#### [INFORMATION SHOWN]
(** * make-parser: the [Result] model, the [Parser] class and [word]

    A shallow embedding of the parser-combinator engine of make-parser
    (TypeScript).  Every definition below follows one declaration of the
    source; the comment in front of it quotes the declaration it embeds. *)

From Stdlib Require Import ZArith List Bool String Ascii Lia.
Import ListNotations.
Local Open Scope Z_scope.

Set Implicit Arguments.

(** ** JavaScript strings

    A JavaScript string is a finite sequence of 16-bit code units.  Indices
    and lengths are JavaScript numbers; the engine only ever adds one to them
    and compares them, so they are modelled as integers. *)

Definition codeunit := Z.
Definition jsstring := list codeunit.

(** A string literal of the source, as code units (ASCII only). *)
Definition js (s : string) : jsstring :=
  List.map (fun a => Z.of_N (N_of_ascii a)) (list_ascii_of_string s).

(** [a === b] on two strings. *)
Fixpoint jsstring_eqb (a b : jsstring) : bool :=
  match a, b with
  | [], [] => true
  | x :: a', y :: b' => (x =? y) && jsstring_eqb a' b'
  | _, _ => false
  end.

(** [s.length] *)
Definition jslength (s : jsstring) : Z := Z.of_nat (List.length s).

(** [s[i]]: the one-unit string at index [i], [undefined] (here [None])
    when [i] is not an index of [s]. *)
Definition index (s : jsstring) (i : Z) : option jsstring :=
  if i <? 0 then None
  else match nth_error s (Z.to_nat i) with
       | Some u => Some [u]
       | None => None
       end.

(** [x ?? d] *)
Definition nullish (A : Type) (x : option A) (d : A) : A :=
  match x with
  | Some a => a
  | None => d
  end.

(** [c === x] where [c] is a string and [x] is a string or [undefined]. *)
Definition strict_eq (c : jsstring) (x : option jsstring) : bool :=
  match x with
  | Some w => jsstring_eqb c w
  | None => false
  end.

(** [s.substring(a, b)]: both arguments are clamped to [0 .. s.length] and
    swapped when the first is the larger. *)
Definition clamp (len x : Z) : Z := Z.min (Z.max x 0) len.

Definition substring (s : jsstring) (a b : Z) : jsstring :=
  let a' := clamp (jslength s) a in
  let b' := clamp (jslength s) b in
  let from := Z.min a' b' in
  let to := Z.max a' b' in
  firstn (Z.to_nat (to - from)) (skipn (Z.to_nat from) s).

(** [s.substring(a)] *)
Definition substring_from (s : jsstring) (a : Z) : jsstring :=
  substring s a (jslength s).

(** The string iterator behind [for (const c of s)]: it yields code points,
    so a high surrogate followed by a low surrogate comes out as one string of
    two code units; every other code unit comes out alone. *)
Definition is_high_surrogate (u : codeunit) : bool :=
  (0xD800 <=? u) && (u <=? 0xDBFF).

#### [EXERCISE]
Using the records above, set down exactly the lines from the one with "(** A string" through the one with "Definition clamp (len", inclusive, and nothing more.

#### [EXERCISE SOLUTION]
(** A string literal of the source, as code units (ASCII only). *)
Definition js (s : string) : jsstring :=
  List.map (fun a => Z.of_N (N_of_ascii a)) (list_ascii_of_string s).

(** [a === b] on two strings. *)
Fixpoint jsstring_eqb (a b : jsstring) : bool :=
  match a, b with
  | [], [] => true
  | x :: a', y :: b' => (x =? y) && jsstring_eqb a' b'
  | _, _ => false
  end.

(** [s.length] *)
Definition jslength (s : jsstring) : Z := Z.of_nat (List.length s).

(** [s[i]]: the one-unit string at index [i], [undefined] (here [None])
    when [i] is not an index of [s]. *)
Definition index (s : jsstring) (i : Z) : option jsstring :=
  if i <? 0 then None
  else match nth_error s (Z.to_nat i) with
       | Some u => Some [u]
       | None => None
       end.

(** [x ?? d] *)
Definition nullish (A : Type) (x : option A) (d : A) : A :=
  match x with
  | Some a => a
  | None => d
  end.

(** [c === x] where [c] is a string and [x] is a string or [undefined]. *)
Definition strict_eq (c : jsstring) (x : option jsstring) : bool :=
  match x with
  | Some w => jsstring_eqb c w
  | None => false
  end.

(** [s.substring(a, b)]: both arguments are clamped to [0 .. s.length] and
    swapped when the first is the larger. *)
Definition clamp (len x : Z) : Z := Z.min (Z.max x 0) len.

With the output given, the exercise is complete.